**Extracted data:**
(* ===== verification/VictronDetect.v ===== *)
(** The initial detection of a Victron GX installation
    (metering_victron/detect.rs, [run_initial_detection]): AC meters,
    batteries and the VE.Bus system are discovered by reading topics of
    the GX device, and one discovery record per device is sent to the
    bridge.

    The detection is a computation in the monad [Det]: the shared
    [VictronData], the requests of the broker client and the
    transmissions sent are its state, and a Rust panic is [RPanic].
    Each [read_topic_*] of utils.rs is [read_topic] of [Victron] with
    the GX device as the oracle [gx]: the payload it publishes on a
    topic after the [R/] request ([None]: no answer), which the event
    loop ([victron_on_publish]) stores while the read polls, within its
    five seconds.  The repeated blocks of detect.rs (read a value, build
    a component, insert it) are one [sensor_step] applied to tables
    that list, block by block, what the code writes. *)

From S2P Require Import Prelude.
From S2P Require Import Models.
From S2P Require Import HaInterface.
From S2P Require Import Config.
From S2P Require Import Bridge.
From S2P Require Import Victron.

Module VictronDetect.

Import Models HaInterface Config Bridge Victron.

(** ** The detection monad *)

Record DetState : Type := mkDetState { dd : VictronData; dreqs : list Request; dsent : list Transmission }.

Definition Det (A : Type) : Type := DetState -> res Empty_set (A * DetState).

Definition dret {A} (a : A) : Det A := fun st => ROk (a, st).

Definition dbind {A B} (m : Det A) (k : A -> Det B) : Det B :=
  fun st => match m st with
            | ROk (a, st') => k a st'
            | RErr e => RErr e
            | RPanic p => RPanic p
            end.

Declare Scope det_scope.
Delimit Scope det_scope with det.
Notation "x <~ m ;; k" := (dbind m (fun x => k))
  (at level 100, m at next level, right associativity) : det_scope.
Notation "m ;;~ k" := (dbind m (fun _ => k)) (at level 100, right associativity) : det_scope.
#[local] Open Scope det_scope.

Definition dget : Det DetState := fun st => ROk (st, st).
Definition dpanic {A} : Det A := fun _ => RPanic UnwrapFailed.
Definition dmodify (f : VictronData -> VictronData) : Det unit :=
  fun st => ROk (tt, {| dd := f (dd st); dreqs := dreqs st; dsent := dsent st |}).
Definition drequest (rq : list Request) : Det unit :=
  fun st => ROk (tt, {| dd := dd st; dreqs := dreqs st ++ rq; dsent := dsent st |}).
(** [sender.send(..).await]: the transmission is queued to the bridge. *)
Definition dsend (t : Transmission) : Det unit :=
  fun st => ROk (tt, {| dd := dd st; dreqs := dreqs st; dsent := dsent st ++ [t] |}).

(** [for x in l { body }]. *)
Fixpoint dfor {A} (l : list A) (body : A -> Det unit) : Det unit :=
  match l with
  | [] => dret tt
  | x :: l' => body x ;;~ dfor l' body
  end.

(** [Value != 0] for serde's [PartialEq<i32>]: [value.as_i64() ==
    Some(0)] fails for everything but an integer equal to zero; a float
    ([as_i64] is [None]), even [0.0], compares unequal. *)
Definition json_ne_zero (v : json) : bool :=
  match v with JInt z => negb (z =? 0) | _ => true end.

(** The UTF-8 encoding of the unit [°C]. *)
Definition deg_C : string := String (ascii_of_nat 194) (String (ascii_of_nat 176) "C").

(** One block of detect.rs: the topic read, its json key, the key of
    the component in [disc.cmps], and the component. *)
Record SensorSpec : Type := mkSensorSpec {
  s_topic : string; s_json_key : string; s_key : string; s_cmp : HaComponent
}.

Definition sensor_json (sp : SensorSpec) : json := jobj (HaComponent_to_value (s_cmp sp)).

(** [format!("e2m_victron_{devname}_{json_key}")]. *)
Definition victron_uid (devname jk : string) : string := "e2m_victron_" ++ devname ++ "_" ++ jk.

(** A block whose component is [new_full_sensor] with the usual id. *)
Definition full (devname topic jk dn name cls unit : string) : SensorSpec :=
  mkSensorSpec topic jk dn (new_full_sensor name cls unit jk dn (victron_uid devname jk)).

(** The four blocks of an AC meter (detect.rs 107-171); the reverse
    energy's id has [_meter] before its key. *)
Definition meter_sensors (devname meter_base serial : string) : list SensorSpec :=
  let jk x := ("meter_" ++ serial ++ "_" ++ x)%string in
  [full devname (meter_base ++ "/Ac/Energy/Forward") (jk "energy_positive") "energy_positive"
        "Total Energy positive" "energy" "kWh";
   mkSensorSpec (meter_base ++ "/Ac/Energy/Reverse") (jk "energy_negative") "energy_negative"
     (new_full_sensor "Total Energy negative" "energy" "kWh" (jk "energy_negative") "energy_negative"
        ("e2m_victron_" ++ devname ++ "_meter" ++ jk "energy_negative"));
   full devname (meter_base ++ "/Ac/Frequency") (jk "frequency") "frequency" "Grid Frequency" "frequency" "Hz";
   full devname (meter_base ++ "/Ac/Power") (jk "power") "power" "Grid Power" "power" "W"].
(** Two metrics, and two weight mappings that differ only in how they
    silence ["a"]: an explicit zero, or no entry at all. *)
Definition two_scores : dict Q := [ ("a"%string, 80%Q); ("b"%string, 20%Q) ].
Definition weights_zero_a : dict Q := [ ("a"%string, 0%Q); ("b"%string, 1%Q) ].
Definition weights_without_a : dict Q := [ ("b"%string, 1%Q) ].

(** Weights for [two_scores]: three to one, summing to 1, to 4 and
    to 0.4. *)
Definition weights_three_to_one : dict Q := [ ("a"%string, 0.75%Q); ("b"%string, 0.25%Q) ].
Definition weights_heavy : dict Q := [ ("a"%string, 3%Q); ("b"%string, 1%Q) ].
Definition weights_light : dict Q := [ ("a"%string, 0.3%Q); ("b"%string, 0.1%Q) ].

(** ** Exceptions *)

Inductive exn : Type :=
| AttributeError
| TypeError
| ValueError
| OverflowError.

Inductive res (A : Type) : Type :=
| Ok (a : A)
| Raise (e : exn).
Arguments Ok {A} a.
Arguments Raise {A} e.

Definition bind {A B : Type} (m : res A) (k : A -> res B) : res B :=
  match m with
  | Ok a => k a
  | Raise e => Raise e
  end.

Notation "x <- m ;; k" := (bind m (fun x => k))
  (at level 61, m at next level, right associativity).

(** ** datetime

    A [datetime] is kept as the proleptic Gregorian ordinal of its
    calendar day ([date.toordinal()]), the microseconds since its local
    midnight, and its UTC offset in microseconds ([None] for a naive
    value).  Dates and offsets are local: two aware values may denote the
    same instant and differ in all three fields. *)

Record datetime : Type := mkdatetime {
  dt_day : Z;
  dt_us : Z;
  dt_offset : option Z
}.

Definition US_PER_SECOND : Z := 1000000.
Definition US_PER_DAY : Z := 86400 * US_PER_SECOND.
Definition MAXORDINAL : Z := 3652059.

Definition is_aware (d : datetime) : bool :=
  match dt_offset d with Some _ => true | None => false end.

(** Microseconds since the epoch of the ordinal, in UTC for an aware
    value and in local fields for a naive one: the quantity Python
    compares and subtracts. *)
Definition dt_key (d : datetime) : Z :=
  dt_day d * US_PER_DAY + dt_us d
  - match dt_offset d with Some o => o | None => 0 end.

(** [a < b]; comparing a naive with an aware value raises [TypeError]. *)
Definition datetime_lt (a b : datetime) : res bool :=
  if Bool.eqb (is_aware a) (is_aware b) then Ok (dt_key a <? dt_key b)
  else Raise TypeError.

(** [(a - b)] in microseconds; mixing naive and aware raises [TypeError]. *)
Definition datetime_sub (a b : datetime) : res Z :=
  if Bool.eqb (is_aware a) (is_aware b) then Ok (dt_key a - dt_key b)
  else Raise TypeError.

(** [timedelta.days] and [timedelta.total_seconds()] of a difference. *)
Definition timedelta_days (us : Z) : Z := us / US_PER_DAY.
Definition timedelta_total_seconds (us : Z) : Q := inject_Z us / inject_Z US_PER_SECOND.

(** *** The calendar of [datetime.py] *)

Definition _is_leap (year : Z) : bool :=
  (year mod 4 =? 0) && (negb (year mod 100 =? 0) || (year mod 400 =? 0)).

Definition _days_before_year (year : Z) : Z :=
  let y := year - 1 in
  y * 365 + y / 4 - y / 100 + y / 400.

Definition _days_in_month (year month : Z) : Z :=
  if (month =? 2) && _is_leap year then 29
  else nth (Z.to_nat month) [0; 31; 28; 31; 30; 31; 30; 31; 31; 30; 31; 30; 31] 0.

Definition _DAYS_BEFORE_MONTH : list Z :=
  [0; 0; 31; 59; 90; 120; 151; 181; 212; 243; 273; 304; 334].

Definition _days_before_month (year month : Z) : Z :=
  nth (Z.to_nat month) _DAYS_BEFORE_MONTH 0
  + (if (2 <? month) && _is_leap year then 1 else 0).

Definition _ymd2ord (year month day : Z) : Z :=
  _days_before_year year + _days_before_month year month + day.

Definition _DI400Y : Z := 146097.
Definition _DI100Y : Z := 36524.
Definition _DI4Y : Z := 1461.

**Required action:** From the data above, copy each line with the string "fields" in it.

**Response to this exercise:**
    same instant and differ in all three fields. *)
    value and in local fields for a naive one: the quantity Python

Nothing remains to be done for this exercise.